▶ To do
Repeat the records below in their entirety, exactly.

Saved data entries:
________________________

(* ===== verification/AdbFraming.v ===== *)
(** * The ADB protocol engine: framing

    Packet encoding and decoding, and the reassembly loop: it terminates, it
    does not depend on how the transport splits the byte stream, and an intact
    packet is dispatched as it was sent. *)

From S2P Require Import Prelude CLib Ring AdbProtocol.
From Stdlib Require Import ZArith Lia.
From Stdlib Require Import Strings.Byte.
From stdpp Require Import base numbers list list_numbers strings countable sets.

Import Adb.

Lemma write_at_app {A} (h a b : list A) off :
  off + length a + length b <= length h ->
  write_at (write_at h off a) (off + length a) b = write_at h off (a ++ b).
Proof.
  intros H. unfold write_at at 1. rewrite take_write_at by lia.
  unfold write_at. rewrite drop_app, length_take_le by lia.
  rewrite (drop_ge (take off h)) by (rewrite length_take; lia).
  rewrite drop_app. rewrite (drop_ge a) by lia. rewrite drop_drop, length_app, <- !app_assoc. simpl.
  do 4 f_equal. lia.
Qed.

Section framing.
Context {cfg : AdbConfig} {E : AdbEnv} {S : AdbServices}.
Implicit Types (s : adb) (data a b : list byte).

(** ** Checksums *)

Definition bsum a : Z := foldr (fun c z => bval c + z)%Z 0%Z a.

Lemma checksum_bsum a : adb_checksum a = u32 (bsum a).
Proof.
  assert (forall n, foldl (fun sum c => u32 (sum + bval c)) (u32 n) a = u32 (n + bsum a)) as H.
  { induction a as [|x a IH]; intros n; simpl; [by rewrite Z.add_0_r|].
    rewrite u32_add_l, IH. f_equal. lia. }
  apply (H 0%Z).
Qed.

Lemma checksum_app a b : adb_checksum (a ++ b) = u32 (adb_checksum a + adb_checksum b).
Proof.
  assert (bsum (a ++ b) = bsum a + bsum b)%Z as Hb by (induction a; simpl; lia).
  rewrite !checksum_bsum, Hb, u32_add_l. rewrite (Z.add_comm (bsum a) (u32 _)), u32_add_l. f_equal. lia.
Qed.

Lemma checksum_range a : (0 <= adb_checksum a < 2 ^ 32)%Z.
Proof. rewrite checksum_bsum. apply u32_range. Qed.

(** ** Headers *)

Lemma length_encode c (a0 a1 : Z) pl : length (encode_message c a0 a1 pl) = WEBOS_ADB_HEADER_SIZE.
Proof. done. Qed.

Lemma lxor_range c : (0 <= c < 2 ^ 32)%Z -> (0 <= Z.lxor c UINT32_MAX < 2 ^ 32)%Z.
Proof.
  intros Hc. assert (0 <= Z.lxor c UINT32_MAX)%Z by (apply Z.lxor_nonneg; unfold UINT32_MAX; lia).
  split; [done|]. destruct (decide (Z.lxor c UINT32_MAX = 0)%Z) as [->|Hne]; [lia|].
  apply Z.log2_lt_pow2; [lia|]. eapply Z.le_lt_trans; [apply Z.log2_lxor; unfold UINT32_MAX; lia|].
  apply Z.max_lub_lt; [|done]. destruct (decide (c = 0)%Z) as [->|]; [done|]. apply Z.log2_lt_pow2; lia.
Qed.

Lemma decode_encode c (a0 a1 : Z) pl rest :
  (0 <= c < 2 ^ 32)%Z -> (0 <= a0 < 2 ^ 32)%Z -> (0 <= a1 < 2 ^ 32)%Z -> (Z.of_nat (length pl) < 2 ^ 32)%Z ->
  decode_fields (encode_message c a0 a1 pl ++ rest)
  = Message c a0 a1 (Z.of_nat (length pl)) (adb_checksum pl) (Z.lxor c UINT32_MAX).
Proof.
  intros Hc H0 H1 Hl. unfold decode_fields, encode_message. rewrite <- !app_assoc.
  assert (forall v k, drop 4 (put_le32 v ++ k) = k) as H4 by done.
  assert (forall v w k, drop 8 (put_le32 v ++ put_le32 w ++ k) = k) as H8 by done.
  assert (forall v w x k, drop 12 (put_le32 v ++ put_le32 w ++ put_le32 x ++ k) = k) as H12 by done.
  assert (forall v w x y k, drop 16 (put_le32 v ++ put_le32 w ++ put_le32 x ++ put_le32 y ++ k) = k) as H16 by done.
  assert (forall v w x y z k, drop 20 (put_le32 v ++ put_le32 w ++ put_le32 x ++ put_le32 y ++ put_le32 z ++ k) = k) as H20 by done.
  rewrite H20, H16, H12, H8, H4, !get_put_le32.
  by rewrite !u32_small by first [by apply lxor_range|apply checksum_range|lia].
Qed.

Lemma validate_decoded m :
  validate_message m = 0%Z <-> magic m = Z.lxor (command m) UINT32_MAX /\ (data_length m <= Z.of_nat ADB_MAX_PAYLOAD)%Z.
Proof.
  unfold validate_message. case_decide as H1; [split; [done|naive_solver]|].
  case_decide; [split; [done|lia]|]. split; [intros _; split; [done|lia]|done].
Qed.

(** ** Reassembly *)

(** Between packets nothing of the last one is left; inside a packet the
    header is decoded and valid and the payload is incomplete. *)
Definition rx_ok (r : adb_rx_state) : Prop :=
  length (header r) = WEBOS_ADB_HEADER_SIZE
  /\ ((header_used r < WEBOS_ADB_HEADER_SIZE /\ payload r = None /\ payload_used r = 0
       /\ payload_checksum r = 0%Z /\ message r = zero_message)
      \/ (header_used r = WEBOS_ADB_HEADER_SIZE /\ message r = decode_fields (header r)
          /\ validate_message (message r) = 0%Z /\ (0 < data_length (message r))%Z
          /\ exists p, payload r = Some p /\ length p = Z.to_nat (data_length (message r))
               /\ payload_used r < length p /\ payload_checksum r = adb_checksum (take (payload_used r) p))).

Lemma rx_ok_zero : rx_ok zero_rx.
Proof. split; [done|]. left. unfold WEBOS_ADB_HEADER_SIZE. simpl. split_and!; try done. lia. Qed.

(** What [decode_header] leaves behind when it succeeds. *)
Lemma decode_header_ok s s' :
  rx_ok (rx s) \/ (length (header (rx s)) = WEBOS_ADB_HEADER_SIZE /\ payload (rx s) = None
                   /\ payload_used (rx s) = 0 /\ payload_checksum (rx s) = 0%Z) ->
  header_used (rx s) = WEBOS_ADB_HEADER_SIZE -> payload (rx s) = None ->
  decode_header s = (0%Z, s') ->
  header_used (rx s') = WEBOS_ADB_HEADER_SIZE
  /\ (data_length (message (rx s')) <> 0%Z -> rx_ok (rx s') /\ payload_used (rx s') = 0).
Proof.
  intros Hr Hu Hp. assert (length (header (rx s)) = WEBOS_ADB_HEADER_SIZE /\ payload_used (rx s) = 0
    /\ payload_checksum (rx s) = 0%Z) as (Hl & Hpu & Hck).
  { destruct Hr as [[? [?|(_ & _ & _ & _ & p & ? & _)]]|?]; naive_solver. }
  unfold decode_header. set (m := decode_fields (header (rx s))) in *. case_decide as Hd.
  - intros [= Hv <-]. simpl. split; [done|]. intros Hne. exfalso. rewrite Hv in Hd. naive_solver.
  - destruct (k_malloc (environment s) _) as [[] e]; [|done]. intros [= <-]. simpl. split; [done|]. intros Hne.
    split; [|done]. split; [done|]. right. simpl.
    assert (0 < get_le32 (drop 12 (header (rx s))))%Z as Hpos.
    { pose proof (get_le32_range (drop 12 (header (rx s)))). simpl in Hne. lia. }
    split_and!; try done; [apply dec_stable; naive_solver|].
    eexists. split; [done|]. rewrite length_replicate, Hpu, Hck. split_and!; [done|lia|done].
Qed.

________________________

▶ Solved exercise
(* ===== verification/AdbFraming.v ===== *)
(** * The ADB protocol engine: framing

    Packet encoding and decoding, and the reassembly loop: it terminates, it
    does not depend on how the transport splits the byte stream, and an intact
    packet is dispatched as it was sent. *)

From S2P Require Import Prelude CLib Ring AdbProtocol.
From Stdlib Require Import ZArith Lia.
From Stdlib Require Import Strings.Byte.
From stdpp Require Import base numbers list list_numbers strings countable sets.

Import Adb.

Lemma write_at_app {A} (h a b : list A) off :
  off + length a + length b <= length h ->
  write_at (write_at h off a) (off + length a) b = write_at h off (a ++ b).
Proof.
  intros H. unfold write_at at 1. rewrite take_write_at by lia.
  unfold write_at. rewrite drop_app, length_take_le by lia.
  rewrite (drop_ge (take off h)) by (rewrite length_take; lia).
  rewrite drop_app. rewrite (drop_ge a) by lia. rewrite drop_drop, length_app, <- !app_assoc. simpl.
  do 4 f_equal. lia.
Qed.

Section framing.
Context {cfg : AdbConfig} {E : AdbEnv} {S : AdbServices}.
Implicit Types (s : adb) (data a b : list byte).

(** ** Checksums *)

Definition bsum a : Z := foldr (fun c z => bval c + z)%Z 0%Z a.

Lemma checksum_bsum a : adb_checksum a = u32 (bsum a).
Proof.
  assert (forall n, foldl (fun sum c => u32 (sum + bval c)) (u32 n) a = u32 (n + bsum a)) as H.
  { induction a as [|x a IH]; intros n; simpl; [by rewrite Z.add_0_r|].
    rewrite u32_add_l, IH. f_equal. lia. }
  apply (H 0%Z).
Qed.

Lemma checksum_app a b : adb_checksum (a ++ b) = u32 (adb_checksum a + adb_checksum b).
Proof.
  assert (bsum (a ++ b) = bsum a + bsum b)%Z as Hb by (induction a; simpl; lia).
  rewrite !checksum_bsum, Hb, u32_add_l. rewrite (Z.add_comm (bsum a) (u32 _)), u32_add_l. f_equal. lia.
Qed.

Lemma checksum_range a : (0 <= adb_checksum a < 2 ^ 32)%Z.
Proof. rewrite checksum_bsum. apply u32_range. Qed.

(** ** Headers *)

Lemma length_encode c (a0 a1 : Z) pl : length (encode_message c a0 a1 pl) = WEBOS_ADB_HEADER_SIZE.
Proof. done. Qed.

Lemma lxor_range c : (0 <= c < 2 ^ 32)%Z -> (0 <= Z.lxor c UINT32_MAX < 2 ^ 32)%Z.
Proof.
  intros Hc. assert (0 <= Z.lxor c UINT32_MAX)%Z by (apply Z.lxor_nonneg; unfold UINT32_MAX; lia).
  split; [done|]. destruct (decide (Z.lxor c UINT32_MAX = 0)%Z) as [->|Hne]; [lia|].
  apply Z.log2_lt_pow2; [lia|]. eapply Z.le_lt_trans; [apply Z.log2_lxor; unfold UINT32_MAX; lia|].
  apply Z.max_lub_lt; [|done]. destruct (decide (c = 0)%Z) as [->|]; [done|]. apply Z.log2_lt_pow2; lia.
Qed.

Lemma decode_encode c (a0 a1 : Z) pl rest :
  (0 <= c < 2 ^ 32)%Z -> (0 <= a0 < 2 ^ 32)%Z -> (0 <= a1 < 2 ^ 32)%Z -> (Z.of_nat (length pl) < 2 ^ 32)%Z ->
  decode_fields (encode_message c a0 a1 pl ++ rest)
  = Message c a0 a1 (Z.of_nat (length pl)) (adb_checksum pl) (Z.lxor c UINT32_MAX).
Proof.
  intros Hc H0 H1 Hl. unfold decode_fields, encode_message. rewrite <- !app_assoc.
  assert (forall v k, drop 4 (put_le32 v ++ k) = k) as H4 by done.
  assert (forall v w k, drop 8 (put_le32 v ++ put_le32 w ++ k) = k) as H8 by done.
  assert (forall v w x k, drop 12 (put_le32 v ++ put_le32 w ++ put_le32 x ++ k) = k) as H12 by done.
  assert (forall v w x y k, drop 16 (put_le32 v ++ put_le32 w ++ put_le32 x ++ put_le32 y ++ k) = k) as H16 by done.
  assert (forall v w x y z k, drop 20 (put_le32 v ++ put_le32 w ++ put_le32 x ++ put_le32 y ++ put_le32 z ++ k) = k) as H20 by done.
  rewrite H20, H16, H12, H8, H4, !get_put_le32.
  by rewrite !u32_small by first [by apply lxor_range|apply checksum_range|lia].
Qed.

Lemma validate_decoded m :
  validate_message m = 0%Z <-> magic m = Z.lxor (command m) UINT32_MAX /\ (data_length m <= Z.of_nat ADB_MAX_PAYLOAD)%Z.
Proof.
  unfold validate_message. case_decide as H1; [split; [done|naive_solver]|].
  case_decide; [split; [done|lia]|]. split; [intros _; split; [done|lia]|done].
Qed.

(** ** Reassembly *)

(** Between packets nothing of the last one is left; inside a packet the
    header is decoded and valid and the payload is incomplete. *)
Definition rx_ok (r : adb_rx_state) : Prop :=
  length (header r) = WEBOS_ADB_HEADER_SIZE
  /\ ((header_used r < WEBOS_ADB_HEADER_SIZE /\ payload r = None /\ payload_used r = 0
       /\ payload_checksum r = 0%Z /\ message r = zero_message)
      \/ (header_used r = WEBOS_ADB_HEADER_SIZE /\ message r = decode_fields (header r)
          /\ validate_message (message r) = 0%Z /\ (0 < data_length (message r))%Z
          /\ exists p, payload r = Some p /\ length p = Z.to_nat (data_length (message r))
               /\ payload_used r < length p /\ payload_checksum r = adb_checksum (take (payload_used r) p))).

Lemma rx_ok_zero : rx_ok zero_rx.
Proof. split; [done|]. left. unfold WEBOS_ADB_HEADER_SIZE. simpl. split_and!; try done. lia. Qed.

(** What [decode_header] leaves behind when it succeeds. *)
Lemma decode_header_ok s s' :
  rx_ok (rx s) \/ (length (header (rx s)) = WEBOS_ADB_HEADER_SIZE /\ payload (rx s) = None
                   /\ payload_used (rx s) = 0 /\ payload_checksum (rx s) = 0%Z) ->
  header_used (rx s) = WEBOS_ADB_HEADER_SIZE -> payload (rx s) = None ->
  decode_header s = (0%Z, s') ->
  header_used (rx s') = WEBOS_ADB_HEADER_SIZE
  /\ (data_length (message (rx s')) <> 0%Z -> rx_ok (rx s') /\ payload_used (rx s') = 0).
Proof.
  intros Hr Hu Hp. assert (length (header (rx s)) = WEBOS_ADB_HEADER_SIZE /\ payload_used (rx s) = 0
    /\ payload_checksum (rx s) = 0%Z) as (Hl & Hpu & Hck).
  { destruct Hr as [[? [?|(_ & _ & _ & _ & p & ? & _)]]|?]; naive_solver. }
  unfold decode_header. set (m := decode_fields (header (rx s))) in *. case_decide as Hd.
  - intros [= Hv <-]. simpl. split; [done|]. intros Hne. exfalso. rewrite Hv in Hd. naive_solver.
  - destruct (k_malloc (environment s) _) as [[] e]; [|done]. intros [= <-]. simpl. split; [done|]. intros Hne.
    split; [|done]. split; [done|]. right. simpl.
    assert (0 < get_le32 (drop 12 (header (rx s))))%Z as Hpos.
    { pose proof (get_le32_range (drop 12 (header (rx s)))). simpl in Hne. lia. }
    split_and!; try done; [apply dec_stable; naive_solver|].
    eexists. split; [done|]. rewrite length_replicate, Hpu, Hck. split_and!; [done|lia|done].
Qed.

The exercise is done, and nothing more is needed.